HELP! Zombie Mode Again


Recommended Posts

Hopefully someone will see this and give me a suggestion ...

 

Recently upgraded to version 6 after running version 5 for several years and find myself experiencing a serious problem.

 

After having been up and running for a little over four (4) days my unRaid server suddenly has suddenly gone into a sort of zombie mode.  The web gui won't respond at all and shares are not available ... though oddly Sabnzbd running in a docker contain on the same machine is still responding and Sonarr seems to be accessible from some machines on my LAN but not others.

 

The machine is responding to pings and the console is taking basic commands for the time being.  I was going to restart the server from the console but I recall that when I experienced the same problem during an earlier aborted upgrade attempt when 6 was still in beta that all he logs got cleared ..

 

Any suggestions on what to do at this point?

 

UPDATE: Like I said I can still  run commands from the console and after reading some other posts I ran top and saw this one process:

 

PID    USER    PR    NI    VIRT    RES    SHR    S    %CPU  %MEM    TIME    COMMAND

1857  root    20    0      546m  4308  786    S      100      0.1        776.32  shfs

 

The time is constantly increasing ...

 

Not sure what I'm looking at but guessing this process has spiked my CPU???

 

 

UPDATE II:  oh well, just as with my last upgrade attempt the entire server eventually became unresponsive while looking at the documentation and trying to gather more information.  The console stopped responding as did Sabnzbd.

 

Hard Reset

Link to comment
  • 3 weeks later...

Yes, same here.

 

Happened a few times now.

A bit annoying, always ends in a hard reset.

 

Can anybody suggest where I can start looking to figure this out?

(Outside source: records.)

Lemma invariant_next log s i c w e ev g w' :
  invariant log s ->
  routines s !! i = Some (c, Running w) ->
  iter_next c e (shared s) w ev g w' ->
  invariant (log ++ [(i, ev)]) (set_routine s i c (Running w') g (wg s)).
Proof.
  intros [Hr Ha Hc Hf Hw Hg] Hi Hnext.
  assert (Hlen : (i < length (routines s))%nat)
    by (eapply lookup_lt_Some; eassumption).
  pose proof (Hf i) as Hfi. rewrite Hi in Hfi. simpl in Hfi.
  pose proof (Hw i c w Hi) as Hwi.
  split; simpl.
  - rewrite fetches_app, fetches_single.
    destruct Hnext; simpl; rewrite Hr;
      [apply u64_add_mod | f_equal; lia | f_equal; lia].
  - rewrite acks_app, acks_single.
    destruct Hnext; simpl; rewrite Ha;
      [f_equal; lia | f_equal; lia | apply u64_add_mod].
  - rewrite fetches_app, acks_app, fetches_single, acks_single.
    unfold pending in *. rewrite (total_insert _ _ _ _ _ Hi). simpl.
    destruct Hnext as [batch x Hlt Hd Hb Hx | Hlt Hd He | id rest Hids]; simpl.
    + rewrite length_app. simpl. lia.
    + lia.
    + rewrite Hids. simpl. lia.
  - intros j. destruct (Nat.eq_dec i j) as [<- | Hne].
    + rewrite list_lookup_insert_eq by assumption. simpl.
      rewrite fetched_by_app, acked_by_app, fetched_by_self, acked_by_self.
      destruct Hnext as [batch x Hlt Hd Hb Hx | Hlt Hd He | id rest Hids]; simpl.
      * rewrite Hfi, app_nil_r, app_assoc. reflexivity.
      * rewrite Hfi, !app_nil_r. reflexivity.
      * rewrite Hfi, Hids, app_nil_r, <- app_assoc. reflexivity.
    + apply fifo_at_insert_ne; auto. apply fifo_at_other; auto.
  - intros j c' w'' Hj.
    apply list_lookup_insert_Some in Hj as [(<- & [= <- <-] & _) | (_ & Hj)].
    + destruct Hnext as [batch x Hlt Hd Hb Hx | Hlt Hd He | id rest Hids]; simpl.
      * rewrite length_app. simpl. lia.
      * assumption.
      * rewrite Hids in Hwi. simpl in Hwi. lia.
    + eapply Hw; eassumption.
  - unfold active in *. rewrite (total_insert _ _ _ _ _ Hi). simpl. lia.
Qed.

Lemma invariant_step log s evs s' :
  invariant log s -> live_step s evs s' -> invariant (log ++ evs) s'.
Proof.
  intros Hinv Hstep.
  destruct Hstep; rewrite ?app_nil_r.
  - apply invariant_spawn; assumption.
  - apply invariant_boot; assumption.
  - eapply invariant_next; eassumption.
  - eapply invariant_return; eassumption.
  - destruct Hinv. split; simpl; assumption.
  - assumption.
Qed.

Lemma reachable_invariant log s : reachable log s -> invariant log s.
Proof.
  induction 1 as [| l s log evs s' _ IH Hstep].
  - apply invariant_init.
  - eapply invariant_step; [eassumption |].
    eapply step_live; eassumption.
Qed.

Lemma run_reachable ls : forall log s evs s',
  reachable log s -> run ls s = Some (evs, s') -> reachable (log ++ evs) s'.
Proof.
  induction ls as [| l ls IH]; intros log s evs s' Hreach; simpl.
  - intros [= <- <-]. rewrite app_nil_r. assumption.
  - destruct (step l s) as [[evs1 [s1 | |]] |] eqn:Hstep; try discriminate.
    destruct (run ls s1) as [[evs2 s2] |] eqn:Hrun; try discriminate.
    intros [= <- <-]. rewrite app_assoc.
    eapply IH; [| eassumption].
    eapply reach_step; eassumption.
Qed.


Lemma live_step_events s evs s' :
  live_step s evs s' -> evs = [] \/ exists p, evs = [p].
Proof. destruct 1; eauto. Qed.

(** Every nonempty prefix of a log is the log of an earlier state. *)
Lemma reachable_prefix log s :
  reachable log s ->
  forall pre p post, log = pre ++ p :: post ->
  exists s0, reachable (pre ++ [p]) s0.
Proof.
  induction 1 as [| l s log evs s' Hreach IH Hstep]; intros pre p post Heq.
  - destruct pre; discriminate.
  - pose proof (step_live _ _ _ _ Hstep) as Hlive.
    destruct (live_step_events _ _ _ Hlive) as [-> | [q ->]].
    + rewrite app_nil_r in Heq. eauto.
    + destruct post as [| x post _] using rev_ind.
      * apply app_inj_tail in Heq as [-> ->].
        exists s'. eapply reach_step; eassumption.
      * change (pre ++ p :: post ++ [x]) with (pre ++ (p :: post) ++ [x]) in Heq.
        rewrite app_assoc in Heq.
        apply app_inj_tail in Heq as [-> _]. eauto.
Qed.

Lemma fifo_at_prefix i log r :
  fifo_at i log r -> acked_by i log `prefix_of` fetched_by i log.
Proof.
  destruct r as [[c [| w |]] |]; simpl.
  - intros [-> ->]. reflexivity.
  - intros ->. apply prefix_app_r. reflexivity.
  - auto.
  - intros [-> ->]. reflexivity.
Qed.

This time I copied the syslog. It seems to be the mover...

 

Jan 21 00:02:46 Tower kernel: mdcmd (280): spindown 0
Jan 21 00:09:44 Tower kernel: mdcmd (281): spindown 1
Jan 21 01:02:14 Tower kernel: mdcmd (282): spindown 1
Jan 21 02:18:29 Tower kernel: mdcmd (283): spindown 1
Jan 21 03:18:05 Tower kernel: mdcmd (284): spindown 1
Jan 21 03:40:01 Tower logger: mover started
Jan 21 03:40:01 Tower logger: skipping "Apps"
Jan 21 03:40:01 Tower logger: skipping "IoT"
Jan 21 03:40:01 Tower logger: moving "UserShares"
Jan 21 03:40:01 Tower logger: ./UserShares/Roland/rolan/OBELIX/Data/C/Users/rolan/Tracing/WPPMedia/Skype_MediaStackETW-6.0.8948.320-lcsmedia_vnext_release4(rtbldlab)-x86fre-U (2016_01_20 10_26_30 UTC).etl
Jan 21 03:55:02 Tower kernel: mdcmd (285): spindown 1
Jan 21 20:17:59 Tower php: /usr/local/emhttp/plugins/dynamix.docker.manager/scripts/docker 'restart' 'PlexMediaServer'
Jan 21 20:23:05 Tower in.telnetd[17844]: connect from 192.168.2.8 (192.168.2.
Jan 21 20:23:07 Tower login[17845]: ROOT LOGIN  on '/dev/pts/0' from 'Obelix'
Jan 21 20:23:51 Tower in.telnetd[17990]: connect from 192.168.2.8 (192.168.2.
Jan 21 20:23:58 Tower login[17991]: ROOT LOGIN  on '/dev/pts/1' from 'Obelix'

 

when I restarted the Plex Docker because it did not stream anymore the web became unresponsive.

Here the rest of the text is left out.